[Opening SOURCE RECORDS section]

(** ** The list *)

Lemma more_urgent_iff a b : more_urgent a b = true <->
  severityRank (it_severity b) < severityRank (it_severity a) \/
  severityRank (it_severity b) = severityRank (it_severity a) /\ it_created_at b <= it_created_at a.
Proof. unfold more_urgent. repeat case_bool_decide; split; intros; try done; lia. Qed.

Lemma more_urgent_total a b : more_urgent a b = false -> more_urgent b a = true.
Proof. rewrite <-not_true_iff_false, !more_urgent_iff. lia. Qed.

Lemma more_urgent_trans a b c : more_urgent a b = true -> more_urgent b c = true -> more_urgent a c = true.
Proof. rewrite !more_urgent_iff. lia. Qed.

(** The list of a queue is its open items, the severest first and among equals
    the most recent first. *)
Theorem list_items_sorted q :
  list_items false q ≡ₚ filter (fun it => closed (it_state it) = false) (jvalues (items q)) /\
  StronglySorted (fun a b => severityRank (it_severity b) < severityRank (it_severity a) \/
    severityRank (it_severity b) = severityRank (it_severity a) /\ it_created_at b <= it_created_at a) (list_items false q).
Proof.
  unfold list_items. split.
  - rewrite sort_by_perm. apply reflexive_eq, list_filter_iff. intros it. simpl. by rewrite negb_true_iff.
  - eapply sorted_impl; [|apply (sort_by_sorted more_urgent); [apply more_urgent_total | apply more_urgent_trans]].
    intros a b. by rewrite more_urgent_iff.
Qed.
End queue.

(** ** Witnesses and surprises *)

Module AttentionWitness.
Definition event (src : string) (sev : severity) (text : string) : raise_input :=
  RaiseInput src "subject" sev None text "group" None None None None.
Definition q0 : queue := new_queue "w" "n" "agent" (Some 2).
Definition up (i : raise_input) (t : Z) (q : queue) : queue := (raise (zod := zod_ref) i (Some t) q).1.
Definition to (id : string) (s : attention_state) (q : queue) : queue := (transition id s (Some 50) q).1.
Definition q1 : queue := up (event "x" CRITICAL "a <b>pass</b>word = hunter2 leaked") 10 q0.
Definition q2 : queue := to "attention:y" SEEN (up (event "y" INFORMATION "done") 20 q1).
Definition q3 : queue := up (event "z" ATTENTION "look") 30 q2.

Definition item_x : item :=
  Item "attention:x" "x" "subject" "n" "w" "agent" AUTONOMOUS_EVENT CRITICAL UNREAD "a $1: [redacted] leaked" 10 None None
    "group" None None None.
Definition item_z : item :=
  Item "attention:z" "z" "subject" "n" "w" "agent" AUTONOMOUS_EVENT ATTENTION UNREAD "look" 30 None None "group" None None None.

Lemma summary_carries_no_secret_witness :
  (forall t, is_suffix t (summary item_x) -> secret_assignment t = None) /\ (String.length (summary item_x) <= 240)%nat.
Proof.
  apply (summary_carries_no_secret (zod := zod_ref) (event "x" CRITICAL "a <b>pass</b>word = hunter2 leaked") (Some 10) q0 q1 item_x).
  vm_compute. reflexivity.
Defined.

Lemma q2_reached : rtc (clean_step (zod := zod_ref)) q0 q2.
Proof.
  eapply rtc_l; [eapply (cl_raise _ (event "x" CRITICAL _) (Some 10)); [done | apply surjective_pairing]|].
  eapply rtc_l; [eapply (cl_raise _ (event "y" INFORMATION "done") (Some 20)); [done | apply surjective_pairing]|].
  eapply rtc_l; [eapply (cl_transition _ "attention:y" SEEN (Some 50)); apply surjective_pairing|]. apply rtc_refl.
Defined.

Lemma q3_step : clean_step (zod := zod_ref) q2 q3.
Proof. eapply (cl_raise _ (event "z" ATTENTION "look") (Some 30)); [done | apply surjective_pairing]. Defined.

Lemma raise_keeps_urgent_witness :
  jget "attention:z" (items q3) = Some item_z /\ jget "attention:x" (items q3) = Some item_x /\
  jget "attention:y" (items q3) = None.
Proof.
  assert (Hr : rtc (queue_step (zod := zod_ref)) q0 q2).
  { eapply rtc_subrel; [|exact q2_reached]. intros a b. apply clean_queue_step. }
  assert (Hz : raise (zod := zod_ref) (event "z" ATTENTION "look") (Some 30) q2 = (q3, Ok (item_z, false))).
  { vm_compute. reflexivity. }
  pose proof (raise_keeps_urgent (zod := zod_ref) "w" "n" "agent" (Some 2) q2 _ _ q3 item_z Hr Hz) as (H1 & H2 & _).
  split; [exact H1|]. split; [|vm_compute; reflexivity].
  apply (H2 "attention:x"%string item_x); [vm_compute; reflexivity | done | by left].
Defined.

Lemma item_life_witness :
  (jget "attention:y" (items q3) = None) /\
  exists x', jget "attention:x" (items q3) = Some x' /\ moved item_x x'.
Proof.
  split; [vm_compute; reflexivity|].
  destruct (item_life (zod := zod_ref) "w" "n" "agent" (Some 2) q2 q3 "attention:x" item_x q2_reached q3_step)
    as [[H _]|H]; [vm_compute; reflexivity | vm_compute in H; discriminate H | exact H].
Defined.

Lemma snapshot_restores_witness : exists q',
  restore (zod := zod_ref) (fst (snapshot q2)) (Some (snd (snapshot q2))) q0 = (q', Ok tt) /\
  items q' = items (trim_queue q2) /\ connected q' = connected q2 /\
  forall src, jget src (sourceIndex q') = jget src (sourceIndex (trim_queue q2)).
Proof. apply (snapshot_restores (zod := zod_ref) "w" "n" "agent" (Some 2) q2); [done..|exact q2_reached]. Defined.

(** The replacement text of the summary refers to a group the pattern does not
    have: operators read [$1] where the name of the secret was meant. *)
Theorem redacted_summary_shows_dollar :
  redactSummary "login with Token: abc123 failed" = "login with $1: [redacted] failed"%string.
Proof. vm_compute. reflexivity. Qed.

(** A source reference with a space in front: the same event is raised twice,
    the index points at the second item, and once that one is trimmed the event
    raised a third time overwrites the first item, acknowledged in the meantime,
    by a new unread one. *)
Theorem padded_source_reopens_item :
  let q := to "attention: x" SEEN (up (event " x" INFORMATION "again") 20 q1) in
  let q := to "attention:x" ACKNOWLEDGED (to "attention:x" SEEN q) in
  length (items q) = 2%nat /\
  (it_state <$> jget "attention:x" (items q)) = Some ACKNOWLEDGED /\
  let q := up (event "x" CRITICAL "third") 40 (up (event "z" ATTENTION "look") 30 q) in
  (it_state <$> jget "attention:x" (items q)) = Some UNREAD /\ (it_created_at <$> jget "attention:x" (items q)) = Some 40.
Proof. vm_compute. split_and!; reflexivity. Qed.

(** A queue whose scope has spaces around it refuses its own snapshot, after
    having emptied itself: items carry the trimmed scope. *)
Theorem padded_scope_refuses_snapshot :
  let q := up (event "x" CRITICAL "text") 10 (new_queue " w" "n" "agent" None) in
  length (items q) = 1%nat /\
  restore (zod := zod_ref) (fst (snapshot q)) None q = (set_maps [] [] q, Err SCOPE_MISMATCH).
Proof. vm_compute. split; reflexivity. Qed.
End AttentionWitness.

[Closing SOURCE RECORDS section]

EXERCISE OBJECTIVE: The entries are to be repeated exactly, with nothing altered.

RESPONSE:
(** ** The list *)

Lemma more_urgent_iff a b : more_urgent a b = true <->
  severityRank (it_severity b) < severityRank (it_severity a) \/
  severityRank (it_severity b) = severityRank (it_severity a) /\ it_created_at b <= it_created_at a.
Proof. unfold more_urgent. repeat case_bool_decide; split; intros; try done; lia. Qed.

Lemma more_urgent_total a b : more_urgent a b = false -> more_urgent b a = true.
Proof. rewrite <-not_true_iff_false, !more_urgent_iff. lia. Qed.

Lemma more_urgent_trans a b c : more_urgent a b = true -> more_urgent b c = true -> more_urgent a c = true.
Proof. rewrite !more_urgent_iff. lia. Qed.

(** The list of a queue is its open items, the severest first and among equals
    the most recent first. *)
Theorem list_items_sorted q :
  list_items false q ≡ₚ filter (fun it => closed (it_state it) = false) (jvalues (items q)) /\
  StronglySorted (fun a b => severityRank (it_severity b) < severityRank (it_severity a) \/
    severityRank (it_severity b) = severityRank (it_severity a) /\ it_created_at b <= it_created_at a) (list_items false q).
Proof.
  unfold list_items. split.
  - rewrite sort_by_perm. apply reflexive_eq, list_filter_iff. intros it. simpl. by rewrite negb_true_iff.
  - eapply sorted_impl; [|apply (sort_by_sorted more_urgent); [apply more_urgent_total | apply more_urgent_trans]].
    intros a b. by rewrite more_urgent_iff.
Qed.
End queue.

(** ** Witnesses and surprises *)

Module AttentionWitness.
Definition event (src : string) (sev : severity) (text : string) : raise_input :=
  RaiseInput src "subject" sev None text "group" None None None None.
Definition q0 : queue := new_queue "w" "n" "agent" (Some 2).
Definition up (i : raise_input) (t : Z) (q : queue) : queue := (raise (zod := zod_ref) i (Some t) q).1.
Definition to (id : string) (s : attention_state) (q : queue) : queue := (transition id s (Some 50) q).1.
Definition q1 : queue := up (event "x" CRITICAL "a <b>pass</b>word = hunter2 leaked") 10 q0.
Definition q2 : queue := to "attention:y" SEEN (up (event "y" INFORMATION "done") 20 q1).
Definition q3 : queue := up (event "z" ATTENTION "look") 30 q2.

Definition item_x : item :=
  Item "attention:x" "x" "subject" "n" "w" "agent" AUTONOMOUS_EVENT CRITICAL UNREAD "a $1: [redacted] leaked" 10 None None
    "group" None None None.
Definition item_z : item :=
  Item "attention:z" "z" "subject" "n" "w" "agent" AUTONOMOUS_EVENT ATTENTION UNREAD "look" 30 None None "group" None None None.

Lemma summary_carries_no_secret_witness :
  (forall t, is_suffix t (summary item_x) -> secret_assignment t = None) /\ (String.length (summary item_x) <= 240)%nat.
Proof.
  apply (summary_carries_no_secret (zod := zod_ref) (event "x" CRITICAL "a <b>pass</b>word = hunter2 leaked") (Some 10) q0 q1 item_x).
  vm_compute. reflexivity.
Defined.

Lemma q2_reached : rtc (clean_step (zod := zod_ref)) q0 q2.
Proof.
  eapply rtc_l; [eapply (cl_raise _ (event "x" CRITICAL _) (Some 10)); [done | apply surjective_pairing]|].
  eapply rtc_l; [eapply (cl_raise _ (event "y" INFORMATION "done") (Some 20)); [done | apply surjective_pairing]|].
  eapply rtc_l; [eapply (cl_transition _ "attention:y" SEEN (Some 50)); apply surjective_pairing|]. apply rtc_refl.
Defined.

Lemma q3_step : clean_step (zod := zod_ref) q2 q3.
Proof. eapply (cl_raise _ (event "z" ATTENTION "look") (Some 30)); [done | apply surjective_pairing]. Defined.

Lemma raise_keeps_urgent_witness :
  jget "attention:z" (items q3) = Some item_z /\ jget "attention:x" (items q3) = Some item_x /\
  jget "attention:y" (items q3) = None.
Proof.
  assert (Hr : rtc (queue_step (zod := zod_ref)) q0 q2).
  { eapply rtc_subrel; [|exact q2_reached]. intros a b. apply clean_queue_step. }
  assert (Hz : raise (zod := zod_ref) (event "z" ATTENTION "look") (Some 30) q2 = (q3, Ok (item_z, false))).
  { vm_compute. reflexivity. }
  pose proof (raise_keeps_urgent (zod := zod_ref) "w" "n" "agent" (Some 2) q2 _ _ q3 item_z Hr Hz) as (H1 & H2 & _).
  split; [exact H1|]. split; [|vm_compute; reflexivity].
  apply (H2 "attention:x"%string item_x); [vm_compute; reflexivity | done | by left].
Defined.

Lemma item_life_witness :
  (jget "attention:y" (items q3) = None) /\
  exists x', jget "attention:x" (items q3) = Some x' /\ moved item_x x'.
Proof.
  split; [vm_compute; reflexivity|].
  destruct (item_life (zod := zod_ref) "w" "n" "agent" (Some 2) q2 q3 "attention:x" item_x q2_reached q3_step)
    as [[H _]|H]; [vm_compute; reflexivity | vm_compute in H; discriminate H | exact H].
Defined.

Lemma snapshot_restores_witness : exists q',
  restore (zod := zod_ref) (fst (snapshot q2)) (Some (snd (snapshot q2))) q0 = (q', Ok tt) /\
  items q' = items (trim_queue q2) /\ connected q' = connected q2 /\
  forall src, jget src (sourceIndex q') = jget src (sourceIndex (trim_queue q2)).
Proof. apply (snapshot_restores (zod := zod_ref) "w" "n" "agent" (Some 2) q2); [done..|exact q2_reached]. Defined.

(** The replacement text of the summary refers to a group the pattern does not
    have: operators read [$1] where the name of the secret was meant. *)
Theorem redacted_summary_shows_dollar :
  redactSummary "login with Token: abc123 failed" = "login with $1: [redacted] failed"%string.
Proof. vm_compute. reflexivity. Qed.

(** A source reference with a space in front: the same event is raised twice,
    the index points at the second item, and once that one is trimmed the event
    raised a third time overwrites the first item, acknowledged in the meantime,
    by a new unread one. *)
Theorem padded_source_reopens_item :
  let q := to "attention: x" SEEN (up (event " x" INFORMATION "again") 20 q1) in
  let q := to "attention:x" ACKNOWLEDGED (to "attention:x" SEEN q) in
  length (items q) = 2%nat /\
  (it_state <$> jget "attention:x" (items q)) = Some ACKNOWLEDGED /\
  let q := up (event "x" CRITICAL "third") 40 (up (event "z" ATTENTION "look") 30 q) in
  (it_state <$> jget "attention:x" (items q)) = Some UNREAD /\ (it_created_at <$> jget "attention:x" (items q)) = Some 40.
Proof. vm_compute. split_and!; reflexivity. Qed.

(** A queue whose scope has spaces around it refuses its own snapshot, after
    having emptied itself: items carry the trimmed scope. *)
Theorem padded_scope_refuses_snapshot :
  let q := up (event "x" CRITICAL "text") 10 (new_queue " w" "n" "agent" None) in
  length (items q) = 1%nat /\
  restore (zod := zod_ref) (fst (snapshot q)) None q = (set_maps [] [] q, Err SCOPE_MISMATCH).
Proof. vm_compute. split; reflexivity. Qed.
End AttentionWitness.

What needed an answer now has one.